Sepuluh hari di Jakarta mesti pintar-pintar atur jadwal nih. Supaya bisa belanja (diskon di mana-mana!), ajak Rasya jalan, dan silaturahmi dengan keluarga juga. Doakan Rasya dan saya sehat selalu ya! ;)

Tuesday, December 10, 2013

Yang Digoyang Digoyang Yaaaanngg...

Di televisi nasional sedang marak acara berhias goyang. Mulai dari goyang cesar sampai goyang oplosan.

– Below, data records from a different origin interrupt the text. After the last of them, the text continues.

Lemma mmap_ok (mm : Mm) (addr len prot flags off : Z) (file : option HostFile) :
  sound mm -> plain addr len -> (forall x, file = Some x -> honest x) -> sound (do_mmap addr len prot flags file off mm).2.
Proof.
  intros (f & H & HS) (Ha & Hl & Hb) Hh. unfold do_mmap. zcases; [by exists f|].
  destruct (up_small len ltac:(lia)) as [Hu4 Hu], (down_small addr ltac:(unfold is_u64; lia)) as (Hd4 & Hd & _).
  set (gp := Space.prot_from_linux prot). set (fixed := bit flags kMapFixed). set (anon := _ || _).
  set (mm0 := if fixed then _ else mm).
  assert (H0 : exists f0, mm_ok mm0 f0 /\ space_ok (space mm0)).
  { unfold mm0. destruct fixed; [|by exists f].
    destruct (unmap_range_spec mm f (page_down addr) (page_up len) H) as (f0 & H0 & [S0 _] & _); [lia|done|lia|done|lia|].
    exists f0. by rewrite S0. }
  destruct H0 as (f0 & H0 & HS0).
  assert (HM := map_cases (space mm0) addr len gp fixed anon HS0 ltac:(unfold is_u64; lia) ltac:(lia) ltac:(lia)).
  destruct (Space.map (space mm0) addr len gp fixed anon) as [s at_]. cbn [fst snd] in HM.
  destruct HM as [[= -> ->]|(HS1 & Hp & Hne & _)].
  { rewrite Z.eqb_refl. exists f0. by split; [apply with_space_ok|]. }
  rewrite (proj2 (Z.eqb_neq _ _) Hne). assert (H1 := with_space_ok mm0 s f0 H0).
  destruct file as [file|]; [|by exists f0]. destruct anon; [by exists f0|].
  destruct (map_file_ok (with_space mm0 s) f0 at_ (page_up len) off gp file H1 HS1) as (r & mm' & f' & -> & H' & HS' & _);
    [lia|done|done|by apply Hh|]. by exists f'.
Qed.

Lemma map_file_reads (mm : Mm) (f : Flat) (at_ len off : Z) (gp : Space.GuestProt) (file : HostFile) (c : list Z) :
  mm_ok mm f -> 0 < len -> len mod 4096 = 0 -> pages_ok at_ (page_count len) (2 ^ 47) ->
  reads file c -> 0 <= off < 2 ^ 63 -> (forall a, is_u64 a -> at_ <= a < at_ + len -> f !! (a / 4096) = None) ->
  exists r mm', map_file at_ len gp file off mm = (r, mm')
    /\ (r = neg_errno enomem
        \/ r = at_ /\ forall a, is_u64 a -> at_ <= a < at_ + len ->
             fetch (vm mm') a = Some (default 0 (c !! Z.to_nat (off + (a - at_))))).
Proof.
  intros H Hl Hl4 Hp Hr Ho Hab. unfold map_file, back_range. assert (Hc := count_pages len ltac:(lia) Hl4).
  assert (Hp' := pages_ok_weaken _ _ _ (2 ^ 64) Hp ltac:(lia)). pose proof Hp as (H0 & H4 & Ht).
  assert (Hi := fun a => in_pages_range at_ len a ltac:(lia) Hl4 H4).
  assert (Hin : forall k, in_pages at_ (page_count len) k -> is_u64 (k * 4096) /\ at_ <= k * 4096 < at_ + len).
  { intros k Hk. rewrite <- Hi, Z.div_mul by done. split; [|done]. unfold in_pages in Hk. unfold is_u64.
    revert H4. Z.div_mod_to_equations. lia. }
  destruct (back_loop_spec true (has_exec gp) (page_count len) at_ mm f H Hp) as (d & j & m1 & f1 & -> & H1 & _ & _ & Hd & L1 & F1).
  destruct d; [|eexists _, _; split; [done|by left]]. rewrite Hd in * by done.
  destruct (file_fill_spec file c (page_count len) at_ off m1 f1 H1 Hp' Hr) as (m2 & E2 & H2 & _ & F2); [lia| |].
  { intros k Hk. specialize (L1 k). destruct (Hin k Hk) as [Hk1 Hk2]. specialize (Hab _ Hk1 Hk2). rewrite Z.div_mul in Hab by done.
    rewrite decide_True in L1 by done. destruct L1 as [fr ->]. done. }
  unfold fill_from_file. rewrite i64_small by lia. rewrite (r_seek _ _ Hr) by lia. cbn [negb]. rewrite E2.
  assert (F2' : forall a, is_u64 a -> at_ <= a < at_ + len -> fetch (vm m2) a = Some (default 0 (c !! Z.to_nat (off + (a - at_))))).
  { intros a Ha Hn. rewrite F2 by done. destruct (decide (off + (a - at_) < Z.of_nat (length c))).
    - rewrite decide_True by (by rewrite Hi). destruct (lookup_lt_is_Some_2 c (Z.to_nat (off + (a - at_)))) as [b ->]; [lia|done].
    - rewrite decide_False by tauto. rewrite F1, decide_True by (done || by rewrite Hi; auto).
      by rewrite lookup_ge_None_2 by lia. }
  rewrite i64_small by lia. destruct (has_write gp); [eexists _, _; split; [done|by right]|]. unfold reprotect.
  destruct (reprotect_loop_spec false (has_exec gp) (page_count len) at_ m2 f1 H2 Hp') as (d & j3 & m3 & f3 & -> & _ & _ & _ & _ & _ & F3).
  eexists _, _. split; [done|]. right. split; [done|]. intros a Ha Hn. cbn [snd]. rewrite F3 by done. by apply F2'.
Qed.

Setiap pagi nonton TV pun, acara musik ikutan dibuka dengan goyang bersama. Entah kenapa, goyang-goyang begini jadi trend. Padahal dulu zaman saya ABG, saya cuma tahu goyang poco-poco, goyang ngebor si Inul, sampai mobil goyang *eh* :p

Saya sendiri nggak suka goyang atau joget. Nggak tahu sih, tapi saya merasa badan ini terlalu kaku untuk mengikuti irama lagu. Makanya saya selalu berpikiran kecerdasan kinestetik saya nggak bagus-bagus amat, olahraga saja nggak suka (dan memang nggak bisa!) apalagi disuruh joget. Nggak heran juga kalau saya nggak suka clubbing ke klub, selain nggak doyan joget, saya selalu memilih tidur ketimbang ajep-ajep di sana, hehehe. 

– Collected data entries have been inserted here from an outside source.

Lemma handler_answers_calls_witness :
  exists c', take_exception (ram child) (svc 172) = Some (ToGuest c') /\ x c' 0 = 2 /\ x c' 8 = 172.
Proof.
  destruct (handler_answers_calls (2 ^ 26) mib64 (ram child) (svc 172)) as (c' & E & _ & Hx & _).
  - done.
  - reflexivity.
  - exact (proj1 child_publishes).
  - done.
  - done.
  - rewrite child_getpid in E, Hx. exists c'. split; [exact E|]. split; [exact (Hx 0 ltac:(done) ltac:(done))|exact (Hx 8 ltac:(done) ltac:(done))].
Defined.


Lemma pthread_made (m : Ram) (t : Trap) :
  do_clone_thread m mib64 t willing pthread
  = (clear_fastcall m mib64 178, mkTrap (tid t) (tgid_ t) true (parent_ t), (3, Some (mkTrap 3 (tgid_ t) true 0))).
Proof. reflexivity. Qed.

Lemma thread_start_loses_parent_witness :
  exists m', exists c', take_exception (start m' mib64 (mkTrap 3 2 true 0)).1 (svc 173) = Some (ToGuest c') /\ x c' 0 = 0.
Proof.
  exists (clear_fastcall (ram child) mib64 178).
  destruct (thread_start_loses_parent (2 ^ 26) mib64 1 false (ram child) (clear_fastcall (ram child) mib64 178) (mkTrap 2 2 false 1) (mkTrap 2 2 true 1)
    (mkTrap 3 2 true 0) willing pthread 3 (svc 173)) as (c' & H1 & H2 & _).
  - done.
  - reflexivity.
  - exact child_reachable.
  - exact pthread_ok.
  - exact (pthread_made (ram child) (mkTrap 2 2 false 1)).
  - reflexivity.
  - reflexivity.
  - exists c'. exact (conj H1 H2).
Defined.

End HvfFast.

Namun, sejarah goyangan saya sebetulnya nggak kering-kering amat. Siapapun di dunia ini yang pernah sekolah di TK, pasti pernah disuruh bu guru tampil di panggung, menari entah apa itu untuk acara sekolah. Saya dulu juga. Pas SD kelas 6, sekalinya ada acara 17 Agustus gede-gedean di lingkungan RW, saya disuruh ikutan menari juga. Yaaaa mirip modern dance deh, pakai lagu Informer dari Snow, ada di album Mega Hitz 5 apa ya? *beugh, jadul benerrrrr.........* 


Habis itu, saya mundur dari dunia pergoyangan. Mau meniru alias dance cover Super Junior pun saya nggak bisa. Cuma bisa mengagumi Siwon aja. Mengikuti musik dengan goyangan lebih sering gagal dan nggak enak dilihat. Jangan deh.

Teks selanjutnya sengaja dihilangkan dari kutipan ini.